I want to find the best hyperparameters of a neural network by a grid search. Let's say I have:
- activation (ReLU or sigmoid)
- batch size (32, 64, 128 or 256)
so my space of hyper-parameters has 8 points.
My data is:
[1 2 3 4 5 6]
I have limited data, so I do k-fold cross validation for each hyperparameter choice. For example I pick ReLU/32 and do 3 trainings:
train = [1 2 3 4], validation = [5 6] => accuracy = 0.9
train = [1 2 5 6], validation = [3 4] => accuracy = 0.7
train = [3 4 5 6], validation = [1 2] => accuracy = 0.8
Now I calculate the average accuracy (0.9 + 0.7 + 0.8)/3 = 0.8 and move to another point of space of hyperparameters (e.g.: ReLU/64), nothing special.

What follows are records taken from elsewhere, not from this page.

(* ===== verification/Machines.v ===== *)
(** * Virtual machines as the node reaches them

    Models [crates/ferrobox-node/src/firecracker.rs], the client of a VMM's API,
    and [vsock.rs], the connection to the guest inside it. The processes, their
    sockets, the guest agent behind the gRPC client and the passing of time are
    outside the repository: each of their calls is a step on the files and on an
    abstract state of all machines. *)
From S2P Require Import Prelude Conc Fs FsOps Utf8 Inet GuestOutput Guest.
From S2P Require Import Core.

(** ** gRPC *)

(** The codes of [tonic::Status]. *)
Inductive RpcCode :=
| RpcCancelled | RpcUnknown | RpcInvalidArgument | RpcDeadlineExceeded | RpcNotFound | RpcAlreadyExists
| RpcPermissionDenied | RpcResourceExhausted | RpcFailedPrecondition | RpcAborted | RpcOutOfRange
| RpcUnimplemented | RpcInternal | RpcUnavailable | RpcDataLoss | RpcUnauthenticated.

#[export] Instance RpcCode_eq_dec : EqDecision RpcCode.
Proof. solve_decision. Defined.

Record RpcStatus := MkRpcStatus { rs_code : RpcCode; rs_message : string; rs_display : string }.

(** Messages as they come off the wire: a missing event and an unknown kind are
    possible. *)
Record WireEvent := MkWireEvent { we_process_id : string; we_event : option Event }.
Record WireEntry := MkWireEntry {
  wn_name : string;
  wn_path : string;
  wn_kind : Z;
  wn_size_bytes : Z;
  wn_modified_unix_millis : option Z;
  wn_mode : option Z;
}.

(** The messages of a response stream, and the status it ends with. *)
Record Stream (A : Type) := MkStream { str_messages : list A; str_end : option RpcStatus }.
Arguments MkStream {A}. Arguments str_messages {A}. Arguments str_end {A}.

(** ** The VMM's API *)

Record MachineConfig := MkMachineConfig {
  vcpu_count : Z; mem_size_mib : Z; smt : bool; mc_track_dirty_pages : bool }.
Record BootSource := MkBootSource { kernel_image_path : string; boot_args : string }.
Record Drive := MkDrive { drive_id : string; path_on_host : string; is_root_device : bool; is_read_only : bool }.
Record NetworkInterface := MkNetworkInterface { iface_id : string; host_dev_name : string; ni_guest_mac : string }.
Record Vsock := MkVsock { vs_guest_cid : Z; uds_path : string }.
Inductive InstanceActionType := InstanceStart | SendCtrlAltDel.
Record InstanceAction := MkInstanceAction { action_type : InstanceActionType }.
Inductive VmStateValue := VmPaused | VmResumed.
Record VmState := MkVmState { vm_state : VmStateValue }.
Inductive SnapshotType := Full.
Record SnapshotCreate := MkSnapshotCreate {
  snapshot_type : SnapshotType; sc_snapshot_path : string; mem_file_path : string }.
Inductive MemoryBackendType := MemoryFile.
Record MemoryBackend := MkMemoryBackend { backend_path : string; backend_type : MemoryBackendType }.
Record SnapshotLoad := MkSnapshotLoad {
  sl_snapshot_path : string; mem_backend : MemoryBackend; sl_track_dirty_pages : bool; resume_vm : bool }.

(** The values that [serde_json::to_vec] is applied to. *)
Inductive ApiBody :=
| B_MachineConfig (b : MachineConfig) | B_BootSource (b : BootSource) | B_Drive (b : Drive)
| B_NetworkInterface (b : NetworkInterface) | B_Vsock (b : Vsock) | B_InstanceAction (b : InstanceAction)
| B_VmState (b : VmState) | B_SnapshotCreate (b : SnapshotCreate) | B_SnapshotLoad (b : SnapshotLoad).

Inductive Method := GET | PUT | PATCH.
Definition Method_to_string (m : Method) : string :=
  match m with GET => "GET" | PUT => "PUT" | PATCH => "PATCH" end.

Inductive FirecrackerError :=
| Transport (m : string)
| Api (status : Z) (body : string)
| Decode (m : string).

(** What a request over the Unix socket comes to. *)
Inductive HttpOutcome :=
| HttpTimedOut
| HttpFailed (error : string)
| HttpBodyFailed (error : string)
| HttpAnswered (status : Z) (body : list Byte.byte).

(** ** Outside the repository *)

Class Machines := {
  Vms : Type;
  VmProcess : Type;
  GuestClient : Type;
  UnixStream : Type;
  (** [Instant::now], in nanoseconds, and [tokio::time::sleep]. *)
  now : Fs * Vms -> Z;
  sleep_for : Z -> Fs * Vms -> unit * (Fs * Vms);
  (** [Command::spawn] of the jailer, whose process is the child; the VMM that
      it starts is a process of its own, in a new process namespace and in the
      control group of the jailer's identifier. [kill], [wait] and
      [timeout(d, wait())] are about the child. *)
  jailer_spawn : list string -> Fs * Vms -> result VmProcess IoError * (Fs * Vms);
  process_kill : VmProcess -> Fs * Vms -> result unit IoError * (Fs * Vms);
  process_wait : VmProcess -> Fs * Vms -> result unit IoError * (Fs * Vms);
  process_wait_for : VmProcess -> Z -> Fs * Vms -> bool * (Fs * Vms);
  (** The files of [/sys/fs/cgroup], which are the kernel's: [fs::metadata],
      [fs::write] (of [cgroup.kill], which kills the processes of a group),
      [fs::remove_dir] and [fs::read_to_string]. *)
  cgroup_metadata : Path -> Fs * Vms -> result unit IoError * (Fs * Vms);
  cgroup_write : Path -> string -> Fs * Vms -> result unit IoError * (Fs * Vms);
  cgroup_remove_dir : Path -> Fs * Vms -> result unit IoError * (Fs * Vms);
  cgroup_read_to_string : Path -> Fs * Vms -> result string IoError * (Fs * Vms);
  (** [hyper] over a Unix socket, with its time limit. *)
  http_request : Path -> Method -> string -> list Byte.byte -> Z -> Fs * Vms -> HttpOutcome * (Fs * Vms);
  (** [UnixStream]: [connect] under a time limit, [write_all] and [flush],
      [read_line] under a time limit: the number of bytes and the text. *)
  unix_connect : Path -> Z -> Fs * Vms -> option (result UnixStream IoError) * (Fs * Vms);
  unix_write : UnixStream -> string -> Fs * Vms -> result unit IoError * (Fs * Vms);
  unix_flush : UnixStream -> Fs * Vms -> result unit IoError * (Fs * Vms);
  unix_read_line : UnixStream -> Z -> Fs * Vms -> option (result (Z * string) IoError) * (Fs * Vms);
  (** [tonic]: its error for a failed connection, the HTTP/2 connection on a
      stream, and the calls of the client. *)
  tonic_error : string -> string;
  tonic_connect : UnixStream -> Fs * Vms -> result GuestClient string * (Fs * Vms);
  rpc_health : GuestClient -> Fs * Vms -> result unit RpcStatus * (Fs * Vms);
  rpc_init : GuestClient -> InitRequest -> Fs * Vms -> result unit RpcStatus * (Fs * Vms);
  rpc_rekey : GuestClient -> RekeyRequest -> Fs * Vms -> result unit RpcStatus * (Fs * Vms);
  rpc_start_process : GuestClient -> StartProcessRequest -> Fs * Vms ->
    result (Stream WireEvent) RpcStatus * (Fs * Vms);
  rpc_signal_process : GuestClient -> SignalProcessRequest -> Fs * Vms -> result bool RpcStatus * (Fs * Vms);
  rpc_write_file : GuestClient -> GuestWriteRequest -> option Z -> Fs * Vms -> result Z RpcStatus * (Fs * Vms);
  rpc_read_file : GuestClient -> GuestReadRequest -> Fs * Vms ->
    result (Stream FileChunk) RpcStatus * (Fs * Vms);
  rpc_list_directory : GuestClient -> GuestListRequest -> Fs * Vms ->
    result (list WireEntry) RpcStatus * (Fs * Vms);
}.

(** [serde_json] on the messages of the API, [Display] of a status code, and
    [Debug] of a text. *)
Class ApiJson := {
  body_to_vec : ApiBody -> result (list Byte.byte) string;
  version_from_slice : list Byte.byte -> result string string;
  fault_from_slice : list Byte.byte -> option string;
  status_display : Z -> string;
  debug_text : string -> string;
}.

Section Machines.
Context `{M : Machines} `{J : ApiJson}.

Definition Outside : Type := (Fs * Vms)%type.

#[export] Instance outside_fs : Lens Outside Fs.
Proof. by refine {| view := fst; put := fun fs s => (fs, s.2) |}; intros; destruct s. Defined.

(** ** The API client *)

(** A client is its socket and its time limit. *)
Record FirecrackerClient := MkFirecrackerClient { fc_socket : Path; fc_timeout : Z }.

Definition FirecrackerError_to_string (e : FirecrackerError) : string :=
  match e with
  | Transport m => "Firecracker API transport failed: " +:+ m
  | Api status body => "Firecracker API returned " +:+ status_display status +:+ ": " +:+ body
  | Decode m => "Firecracker API response was invalid: " +:+ m
  end.

(** [StatusCode::is_success] *)
Definition is_success (status : Z) : bool := in_range 200 299 status.

Definition request_with_timeout (client : FirecrackerClient) (method : Method) (path : string)
    (body : list Byte.byte) (timeout : Z) : prog Outside (result (list Byte.byte) FirecrackerError) :=
  (let operation := Method_to_string method +:+ " " +:+ path in
   do outcome <- act (http_request (fc_socket client) method path body timeout) ;;
   match outcome with
   | HttpTimedOut => throw (Transport (operation +:+ ": request timed out"))
   | HttpFailed error | HttpBodyFailed error => throw (Transport (operation +:+ ": " +:+ error))
   | HttpAnswered status bytes =>
       if is_success status then ok bytes
       else throw (Api status
         (match fault_from_slice bytes with Some fault => fault | None => from_utf8_lossy bytes end))
   end)%prog.

Definition api_request (client : FirecrackerClient) (method : Method) (path : string) (body : list Byte.byte) :
  prog Outside (result (list Byte.byte) FirecrackerError) :=
  request_with_timeout client method path body (fc_timeout client).

Definition send_json_with_timeout (client : FirecrackerClient) (method : Method) (path : string)
    (value : ApiBody) (timeout : Z) : prog Outside (result unit FirecrackerError) :=
  (do? body <- of_result (map_err Decode (body_to_vec value)) ;;
   do? _ <- request_with_timeout client method path body timeout ;;
   ok tt)%prog.

Definition send_json (client : FirecrackerClient) (method : Method) (path : string) (value : ApiBody) :
  prog Outside (result unit FirecrackerError) :=
  send_json_with_timeout client method path value (fc_timeout client).

(** [get::<VersionResponse>] *)
Definition api_get_version (client : FirecrackerClient) (path : string) :
  prog Outside (result string FirecrackerError) :=
  (do? body <- api_request client GET path [] ;;
   of_result (map_err Decode (version_from_slice body)))%prog.

Definition api_put (client : FirecrackerClient) (path : string) (value : ApiBody) :=
  send_json client PUT path value.
Definition api_put_with_timeout (client : FirecrackerClient) (path : string) (value : ApiBody) (timeout : Z) :=
  send_json_with_timeout client PUT path value timeout.
Definition api_patch (client : FirecrackerClient) (path : string) (value : ApiBody) :=
  send_json client PATCH path value.

(** ** The connection to the guest *)

Definition MAX_HANDSHAKE_LINE : Z := 128.

Record GuestConnector := MkGuestConnector { gc_uds_path : Path; gc_guest_port : Z; gc_timeout : Z }.

Inductive VsockConnectError := VsockIo (m : string) | VsockRejected (m : string) | VsockTonic (m : string).

Definition ends_with_newline (s : string) : bool :=
  match srev s with String c _ => Ascii.eqb c newline | EmptyString => false end.

(** What the proxy must answer: a whole line of acknowledgement, not too long. *)
Definition acknowledged (bytes : Z) (acknowledgement : string) : bool :=
  negb ((bytes =? 0)%Z || (MAX_HANDSHAKE_LINE <? bytes)%Z
        || negb (starts_with "OK " acknowledgement) || negb (ends_with_newline acknowledgement)).

Definition vsock_io {A} (r : result A IoError) : result A VsockConnectError :=
  map_err (fun error => VsockIo (io_text error)) r.

(** A call under a time limit. *)
Definition timed {A} (complaint : string) (r : option (result A IoError)) : result A VsockConnectError :=
  match r with None => Err (VsockIo complaint) | Some r => vsock_io r end.

Definition connect_stream (connector : GuestConnector) : prog Outside (result UnixStream VsockConnectError) :=
  (do? stream <- fmap_prog (timed "connect timed out")
     (act (unix_connect (gc_uds_path connector) (gc_timeout connector))) ;;
   do? _ <- fmap_prog vsock_io
     (act (unix_write stream ("CONNECT " +:+ pretty (gc_guest_port connector) +:+ String newline ""))) ;;
   do? _ <- fmap_prog vsock_io (act (unix_flush stream)) ;;
   do? (bytes, acknowledgement) <- fmap_prog (timed "handshake timed out")
     (act (unix_read_line stream (gc_timeout connector))) ;;
   if acknowledged bytes acknowledgement then ok stream
   else throw (VsockRejected (trim acknowledgement)))%prog.

Definition VsockConnectError_to_string (e : VsockConnectError) : string :=
  match e with
  | VsockIo m => "vsock connection failed: " +:+ m
  | VsockRejected m => "vsock proxy rejected connection: " +:+ m
  | VsockTonic m => "guest gRPC channel failed: " +:+ m
  end.

Definition client (connector : GuestConnector) : prog Outside (result GuestClient VsockConnectError) :=
  (do? stream <- prog_map_err (fun error => VsockTonic (tonic_error (VsockConnectError_to_string error)))
     (connect_stream connector) ;;
   prog_map_err VsockTonic (act (tonic_connect stream)))%prog.
End Machines.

And now arises my question: should I reshuffle data before next k-fold split?
For example:
data = [1 3 2 4 5 6]
would result in slightly different train/validation splits:
train = [1 3 2 4], validation = [5 6] (the same as before)
train = [1 3 5 6], validation = [2 4] (different)
train = [2 4 5 6], validation = [1 3] (different)
Should I use the same split for all points or reshuffle?